Abizaid conceded in his testimony that he may have underestimated the strength of the Iraqi insurgency and said U.S. forces were hampered by shortages of military police and other support troops.

As chief of the Central Command running the war, Abizaid said he took responsibility for the abuses at Abu Ghraib prison. Overcrowding in the cells of that jail “contributed to systemic failures,” and may have created conditions for abuse to take place, he said.

Appearing with Abizaid, Lt. Gen. Ricardo Sanchez told the Senate Armed Services Committee that military personnel who received reprimands or similar sanctions for their roles in the abuse may face criminal charges, too.

The troops who detained and interrogated prisoners at Abu Ghraib and their entire chain of command are being investigated, said Sanchez, the most senior U.S. commander based in Iraq. “And that includes me,” he said.

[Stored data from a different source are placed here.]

Lemma match_here_sound (s : string) ty tag :
  Re.match_here s = Some (ty, tag) ->
  exists ws post,
    s = "//" ++ ws ++ keyword ty ++ "-TODO(" ++ tag ++ ")" ++ post
    /\ string_forall Py.is_space ws = true
    /\ string_forall not_rparen tag = true
    /\ string_forall not_newline tag = true.
Proof.
  unfold Re.match_here.
  destruct (Re.strip_prefix "//" s) as [r|] eqn:E; [|discriminate].
  apply strip_prefix_spec in E. subst s.
  destruct (skip_spaces_split r) as (ws & Er & Fws).
  destruct (Re.strip_prefix "BEGIN" (Re.skip_spaces r)) as [r'|] eqn:Eb.
  - apply strip_prefix_spec in Eb. intros H.
    apply match_todo_spec in H as (-> & post & -> & F & G).
    exists ws, post. rewrite Er at 1. rewrite Eb. auto.
  - destruct (Re.strip_prefix "END" (Re.skip_spaces r)) as [r'|] eqn:Ee;
      [|discriminate].
    apply strip_prefix_spec in Ee. intros H.
    apply match_todo_spec in H as (-> & post & -> & F & G).
    exists ws, post. rewrite Er at 1. rewrite Ee. auto.
Qed.

Lemma match_here_complete (ws tag post : string) ty :
  string_forall Py.is_space ws = true ->
  string_forall not_rparen tag = true ->
  string_forall not_newline tag = true ->
  Re.match_here ("//" ++ ws ++ keyword ty ++ "-TODO(" ++ tag ++ ")" ++ post)
  = Some (ty, tag).
Proof.
  intros Fws F G. unfold Re.match_here.
  rewrite strip_prefix_app.
  assert (T : Re.match_todo ty ("-TODO(" ++ tag ++ ")" ++ post)
              = Some (ty, tag)).
  { apply match_todo_spec. split; [reflexivity|]. exists post. auto. }
  destruct ty; simpl keyword.
  - change ("BEGIN" ++ "-TODO(" ++ tag ++ ")" ++ post)
      with (String "B" ("EGIN" ++ "-TODO(" ++ tag ++ ")" ++ post)).
    rewrite skip_spaces_app by (assumption || reflexivity).
    change (String "B" ("EGIN" ++ "-TODO(" ++ tag ++ ")" ++ post))
      with ("BEGIN" ++ ("-TODO(" ++ tag ++ ")" ++ post)).
    now rewrite strip_prefix_app.
  - change ("END" ++ "-TODO(" ++ tag ++ ")" ++ post)
      with (String "E" ("ND" ++ "-TODO(" ++ tag ++ ")" ++ post)).
    rewrite skip_spaces_app by (assumption || reflexivity).
    change (String "E" ("ND" ++ "-TODO(" ++ tag ++ ")" ++ post))
      with ("END" ++ ("-TODO(" ++ tag ++ ")" ++ post)).
    now rewrite strip_prefix_app.
Qed.

Lemma search_sound (s : string) ty tag :
  Re.search s = Some (ty, tag) ->
  comment_marker_form s ty tag /\ string_forall not_newline tag = true.
Proof.
  induction s as [|c r IH]; simpl.
  - discriminate.
  - destruct (Re.match_here (String c r)) as [m|] eqn:E.
    + intros [= ->].
      apply match_here_sound in E as (ws & post & E & F & G & N).
      split; [|assumption]. now exists "", ws, post.
    + intros H. apply IH in H as [(pre & ws & post & -> & F & G) N].
      split; [|assumption]. now exists (String c pre), ws, post.
Qed.
(** * LoyaltyConsumer: the payment escrow state machine

    A shallow embedding of the Solidity contract [LoyaltyConsumer]
    (openNewLoyaltyPayment, closeNewLoyaltyPayment, openCancelLoyaltyPayment,
    closeCancelLoyaltyPayment) over an explicit world state.

    - [uint256], [bytes32] and [address] values are binary naturals [N];
      Solidity 0.8 checked arithmetic is written out ([checked_add],
      [checked_mul]): an overflow reverts the call.
    - Storage mappings are [gmap]s read with the Solidity default for a
      missing key.
    - A transaction is a function from a world to an outcome: it returns
      in a new world, or reverts in the world it had reached; [commit]
      rolls a reverted call back to the world it started from.
    - The collaborators whose code is not part of the contract file
      (Ledger, Shop, CurrencyRate, the DMS library, keccak256 and ECDSA)
      are interfaces: the Ledger and the Shop registry are modelled from the
      design document, the others are type classes.

    The file also embeds the wiring of the contract (initialize,
    setLedger, setShop, _authorizeUpgrade; module [Wiring]) and the relay
    that forwards signed requests to the chain: [ContractManager] and the
    handlers of [ProvisionRouter] (module [Relay]). *)

From Stdlib Require Import NArith String List Lia.
From stdpp Require Import base option numbers strings list gmap fin_maps.

Local Open Scope string_scope.
Local Open Scope N_scope.

(** ** Machine types *)

Abbreviation uint256 := N.
Abbreviation bytes32 := N.
Abbreviation address := N.
Abbreviation bytes := (list Byte.byte).

Definition MAX_UINT256 : N := 2 ^ 256 - 1.

(** address(0x0) *)
Definition address0 : address := 0.
(** * cw_farmer_v5.py: a shallow embedding and its verified properties

    The development follows the layout of the Python source:
    Python values and exceptions, the configuration constants, the shared
    token registry ([SharedState]), the HTTP client ([HttpClient]), the
    challenge solver ([LLMClient]), the moment scheduler ([MomentsManager]),
    the account worker ([AccountFarmer]) and the status snapshot
    ([DashboardServer]).  Definitions come first, theorems follow.

    Conventions of the embedding.
    - A Python [int] is a [Z]; a Python [str] is a [string] whose characters
      are the code points below 256.
    - A JSON document / Python dynamic value is a [pyval]; the API only
      carries integer numbers, so JSON numbers are integers.
    - A [dict] with string keys is a [gmap string pyval]; a [set] of ints is
      a [gset Z]; a [list] is a [list].
    - Effects (the registry, the worker objects, the network, the random
      generator and the clock) are threaded through a state-and-exception
      monad [M] over a [World]; an exception keeps the state reached so far.
    - The outside world is an oracle indexed by the number of earlier uses
      (the k-th reply of the server, the k-th random draw, the k-th reading
      of the clock), so that a theorem quantified over every [World] holds
      for every behaviour of the server, the generator and the clock.
    - Console output ([print]) and sleeping are not modelled; a coroutine is
      run to completion. *)

From Stdlib Require Import ZArith QArith String Ascii.
From stdpp Require Import base gmap sets list strings pretty.
From Equations Require Import Equations.

#[local] Open Scope Z_scope.

(** ** Python values *)

Module Py.

(** Values produced by [json.loads] and stored in dynamically typed
    fields. *)
#[warnings="-register-all"]
Inductive pyval : Type :=
| PNone
| PBool (b : bool)
| PInt (z : Z)
| PStr (s : string)
| PList (l : list pyval)
| PDict (d : gmap string pyval).
(** C3. When the request is not stopped on entry and [BeginRequest] does
    not stop it, the handler of a well-formed method performs exactly this
    sequence on the instance it allocated, each stage receiving what the
    stage before it left: the binder injects the bound fields into the
    zero value (when there is a binder), [SetName] sets the display name,
    the persistence controller restores the persistent fields (when there
    is one), [BeginRequest] runs, the resolved user method runs through
    its adapter, the model controller propagates the instance into the
    context (when there is one), [EndRequest] runs. The handler returns
    the context and the instance [EndRequest] left, and the record of
    these calls in this order. *)
Theorem unobstructed_order t m hf r h elem g call :
  HandlerOf t m = Ok (Some hf) ->
  Typ t = TPtr elem ->
  Value_Method elem (Index m) = Some g ->
  MethodCall m = Some call ->
  IsStopped (ctx r) = false ->
  IsStopped (BeginRequest (base elem) (ctx r) (prepared t elem)).1 = false ->
  let c := length h in
  let injected := bound t (zero elem) in
  let named := SetName (base elem) (Name t) injected in
  let persisted := restored t named in
  let began := BeginRequest (base elem) (ctx r) persisted in
  let handled := call g began.1 began.2 in
  let shown := propagated t handled.1 handled.2 in
  let ended := EndRequest (base elem) shown handled.2 in
  hf r h =
  Ok ({| ctx := ended.1;
         trace :=
           trace r
           ++ whenPresent (binder t) (EvBinderHandle c)
           ++ [EvSetName c (Name t)]
           ++ whenPresent (persistenceController t) (EvPersistenceHandle c)
           ++ [EvBeginRequest c; EvMethodCall (Index m) c]
           ++ whenPresent (modelController t) (EvModelHandle c)
           ++ [EvEndRequest c];
         allocs := allocs r ++ [(c, zero elem)] |},
      h ++ [ended.2]).
Proof.
  intros Hh Ht Hg Hcall Hs Hb. cbv zeta.
  rewrite (@HandlerOf_lifecycle t elem m hf Ht Hh). unfold lifecycle.
  rewrite Hs, Hb, Hg, Hcall.
  unfold served, preparation, prepared.
  by rewrite <- !app_assoc.
Qed.


End Lifecycle.

(** ** Workers sharing the heap *)

Section Workers.

Context {sub : Substrate}.

Implicit Types (p q : Prog) (f : Frame) (h : Heap) (t : TController)
  (th : Thread) (pool : list Thread).
(** [ChromeOSAPIClient._create_image_from_recovery] *)
Definition _create_image_from_recovery (codename brand_name platform form_factor : string)
    (is_aue : bool) (recovery_data : RecoveryData) (milestone version : string)
    : option RecoveryImage.t :=
  let download_url :=
    match recovery_data with
    | RecoveryUrl url => url
    | RecoveryDict url => default "" url
    | RecoveryOther => ""
    end in
  if bool_decide (download_url = "") then None
  else
    let version := if bool_decide (version = "") then "M" +:+ milestone else version in
    Some (RecoveryImage.mk codename brand_name platform form_factor is_aue
            download_url version milestone None None None).

(** [ChromeOSAPIClient._extract_recovery_images] *)
Definition _extract_recovery_images (codename : string) (d : Details)
    (stable_only : bool) : list RecoveryImage.t :=
  let brand_names := default [] (brandNames d) in
  let brand_name := match brand_names with name :: _ => name | [] => codename end in
  let platform := _get_platform d in
  let form_factor := _get_form_factor d in
  let is_aue := default false (isAue d) in
  let chrome_version := match servingStable d with Some (Some v) => v | _ => "" end in
  let push_recoveries := default [] (pushRecoveries d) in
  if negb (bool_decide (push_recoveries = [])) && stable_only then
    let valid_milestones := filter (λ k, isdigit k = true) (map fst push_recoveries) in
    match valid_milestones with
    | [] => []
    | k :: rest =>
        let latest_milestone := py_max_from int_of_str k rest in
        match assoc_lookup latest_milestone push_recoveries with
        | None => []  (* not met: the key is one of the mapping *)
        | Some recovery_data =>
            let version :=
              if bool_decide (chrome_version = "") then "M" +:+ latest_milestone
              else chrome_version in
            match _create_image_from_recovery codename brand_name platform form_factor
                    is_aue recovery_data latest_milestone version with
            | Some image => [image]
            | None => []
            end
        end
    end
  else [].

(** [ChromeOSAPIClient._combine_details]: the keys of the model take
    precedence over those of the parent. *)
Definition _combine_details (parent model : Details) : Details :=
  let pick {A} (f : Details → option A) : option A :=
    match f model with Some x => Some x | None => f parent end in
  mkDetails (pick brandNames) (pick platform) (pick formFactor) (pick isAue)
    (pick servingStable) (pick pushRecoveries) (pick brandNameToFormattedDeviceMap).

(** [any(manufacturer.upper() in name.upper() for name in brand_names)] *)
Definition brand_matches (manufacturer : string) (brand_names : list string) : bool :=
  existsb (λ name, is_substring (str_upper manufacturer) (str_upper name)) brand_names.

(** [ChromeOSAPIClient.get_devices_by_manufacturer] on the ['builds'] of
    the data that [fetch_builds] returns. *)
Definition get_devices_by_manufacturer (manufacturer : string) (stable_only : bool)
    (builds : list (string * Build)) : list RecoveryImage.t :=
  flat_map (λ '(codename, build),
    match models build with
    | Some ms =>
        flat_map (λ '(model_codename, model_details),
          if brand_matches manufacturer (default [] (brandNames model_details)) then
            _extract_recovery_images (codename +:+ "-" +:+ model_codename)
              (_combine_details (details build) model_details) stable_only
          else []) ms
    | None =>
        if brand_matches manufacturer (default [] (brandNames (details build))) then
          _extract_recovery_images codename (details build) stable_only
        else []
    end) builds.

(** A sample of the data: one stand-alone device with three recoveries. *)
Definition sample_details : Details :=
  mkDetails (Some ["ASUS Chromebook C202SA"]) None (Some "Chromebook") (Some true)
    (Some (Some "126.0.6478.132"))
    (Some [("99", RecoveryUrl "https://dl.example/terra_99.bin.zip");
           ("126", RecoveryUrl "https://dl.example/terra_126.bin.zip");
           ("lts", RecoveryUrl "https://dl.example/terra_lts.bin.zip")])
    None.

(** ** The chunk loop and the request *)

(** The log has only grown and [total_size] is as it was. *)
Definition streamed (p p' : Proc) : Prop :=
  (∃ l, p_log p' = p_log p ++ l)
  ∧ total_size (p_task p') = total_size (p_task p).

(** [total_size] as lines 137-142 set it. *)
Definition announced_size (status_code : Z) (content_length : option Z)
    (start_byte : Z) (before : Z) : Z :=
  match content_length with
  | Some n => start_byte + n
  | None => if bool_decide (status_code = 200) then 0 else before
  end.

(** ** The time spent in the speed limit *)



(** * Properties *)

Ltac run :=
  repeat (unfold mbind, mret, Prog_bind, Prog_ret, pbind, pret, when,
            get_task, get_fs, modify_task, put_fs, emit, raise, hang,
            try_pass, path_exists, os_path_exists; cbn).

(** ** The [except] block *)

Lemma except_block_eq m e p :
  except_block m e p =
    (Return tt,
     if retry_count (p_task p) <? max_retries m
     then retry_state m e p else error_state e p).
Proof.
  unfold except_block, retry_state, error_state.
  destruct p as [t fs l]; run.
  destruct (retry_count t <? max_retries m) eqn:Hlt; run.
  - unfold time_sleep; change (Qle_bool 0 2) with true;
      destruct (update_callback m); run; rewrite <- ?app_assoc; reflexivity.
  - unfold os_path_exists, os_remove; run.
    change (temp_file (set_error_message (str e) t)) with (temp_file t).
    destruct (fs !! temp_file t) as [[c|]|] eqn:Hl; run; rewrite ?Hl; run;
      reflexivity.
Qed.

(** ** Frame reasoning for worker code *)
Section Frame.
Context (R : Proc → Proc → Prop) `{!PreOrder R}.
Local Abbreviation keeps := (keeps R).

Lemma keeps_ret {A} (a : A) : keeps (mret a).
Proof. intros p. reflexivity. Qed.

Lemma keeps_bind {A B} (m : Worker A) (k : A → Worker B) :
  keeps m → (∀ a, keeps (k a)) → keeps (m ≫= k).
Proof.
  intros Hm Hk p. unfold mbind, Prog_bind, pbind.
  specialize (Hm p). destruct (m p) as [[a| |] p']; cbn in *; auto.
  etransitivity; [exact Hm | apply Hk].
Qed.

Lemma keeps_raise {A} c msg : keeps (@raise Proc A c msg).
Proof. intros p. reflexivity. Qed.

Lemma keeps_hang {A} : keeps (@hang Proc A).
Proof. intros p. reflexivity. Qed.

Lemma keeps_get_task : keeps get_task.
Proof. intros p. reflexivity. Qed.

Lemma keeps_get_fs : keeps get_fs.
Proof. intros p. reflexivity. Qed.

Lemma keeps_when b (m : Worker unit) : keeps m → keeps (when b m).
Proof. destruct b; cbn; auto using keeps_ret. Qed.

Lemma keeps_try_pass (m : Worker unit) : keeps m → keeps (try_pass m).
Proof.
  intros Hm p. unfold try_pass. specialize (Hm p).
  destruct (m p) as [[a| |] p']; cbn in *; auto.
Qed.

Lemma keeps_path_exists path : keeps (path_exists path).
Proof. intros p. reflexivity. Qed.

Lemma keeps_py_truediv a b : keeps (py_truediv a b).
Proof. intros p. unfold py_truediv. destruct (Qeq_bool b 0); reflexivity. Qed.

Lemma keeps_os_path_getsize path : keeps (os_path_getsize path).
Proof.
  intros p. unfold os_path_getsize. run.
  destruct (p_fs p !! path) as [[c|]|]; reflexivity.
Qed.
End Frame.

Ltac frame_step :=
  match goal with
  | |- PreOrder _ => exact _
  | |- keeps _ (mret _) => apply keeps_ret
  | |- keeps _ (_ ≫= _) => apply keeps_bind; [typeclasses eauto | | intros ?]
  | |- keeps _ (raise _ _) => apply keeps_raise
  | |- keeps _ hang => apply keeps_hang
  | |- keeps _ get_task => apply keeps_get_task
  | |- keeps _ get_fs => apply keeps_get_fs
  | |- keeps _ (when _ _) => apply keeps_when
  | |- keeps _ (try_pass _) => apply keeps_try_pass
  | |- keeps _ (path_exists _) => apply keeps_path_exists
  | |- keeps _ (py_truediv _ _) => apply keeps_py_truediv
  | |- keeps _ (os_path_getsize _) => apply keeps_os_path_getsize
  | |- keeps _ (py_open _ _) => unfold py_open
  | |- keeps _ (f_write _ _) => unfold f_write
  | |- keeps _ (os_remove _) => unfold os_remove
  | |- keeps _ (os_rename _ _) => unfold os_rename
  | |- keeps _ (time_sleep _ _) => unfold time_sleep
  | |- keeps _ (apply_speed_limit _ _) => unfold apply_speed_limit
  | |- keeps _ (resume_point _) => unfold resume_point
  | |- keeps _ (finish _) => unfold finish
  | |- keeps _ (if ?b then _ else _) => destruct b
  | |- keeps _ (match ?x with _ => _ end) => destruct x
  end.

At the same hearing, Sen. John Warner, R-Va., committee chairman, disclosed that the Pentagon had found another disk containing photos of abuse at Abu Ghraib.

The Pentagon told Warner that its criminal investigators in Baghdad were given the new disk “under circumstances that warranted investigation.” Twenty-four photos that apparently show abusive acts by U.S. forces are on the diskette.

Assistant Defense Secretary Powell A. Moore told Warner in a letter to Warner that 13 photos appear to have been already shown on international television. He cautioned that the other 11 “may not be original or true photographs.”

Maj. Gen. Geoffrey Miller, deputy commander for detainee operations for the Multinational Force-Iraq, left, Lt. Gen. Ricardo Sanchez, commander of the Multinational Force-Iraq, center, and Gen. John Abizaid, commander of U.S. Central Command, pause during a Senate Armed Services Committee hearing on Iraqi prisoner abuse. The generals testified Wednesday on Capitol Hill.

A Senate GOP aide said senators would wait until investigators knew the circumstances of the photos before they asked to see them.

At the hearing, Abizaid spoke in somber tones as he assessed the situation in Iraq, offering a sometimes grim view of the challenge in bringing stability to Iraq.

He predicted “the situation will become more violent” after the June 30 handover to an interim government “because it will remain unclear what’s going to happen” between then and the end of the year, when elections are to be held to begin the process of writing an Iraqi constitution.

“It could very well be more violent than we are seeing today, so it’s possible that we might need more forces,” he said, adding that he hoped more countries would contribute troops.

Abizaid said it might take until April 2005 before U.S.-trained Iraqi security forces were fully functioning.

Now, 155,000 coalition troops are in Iraq, and 135,000 of them are American. The Bush administration has had little luck so far in persuading other countries to offer troops.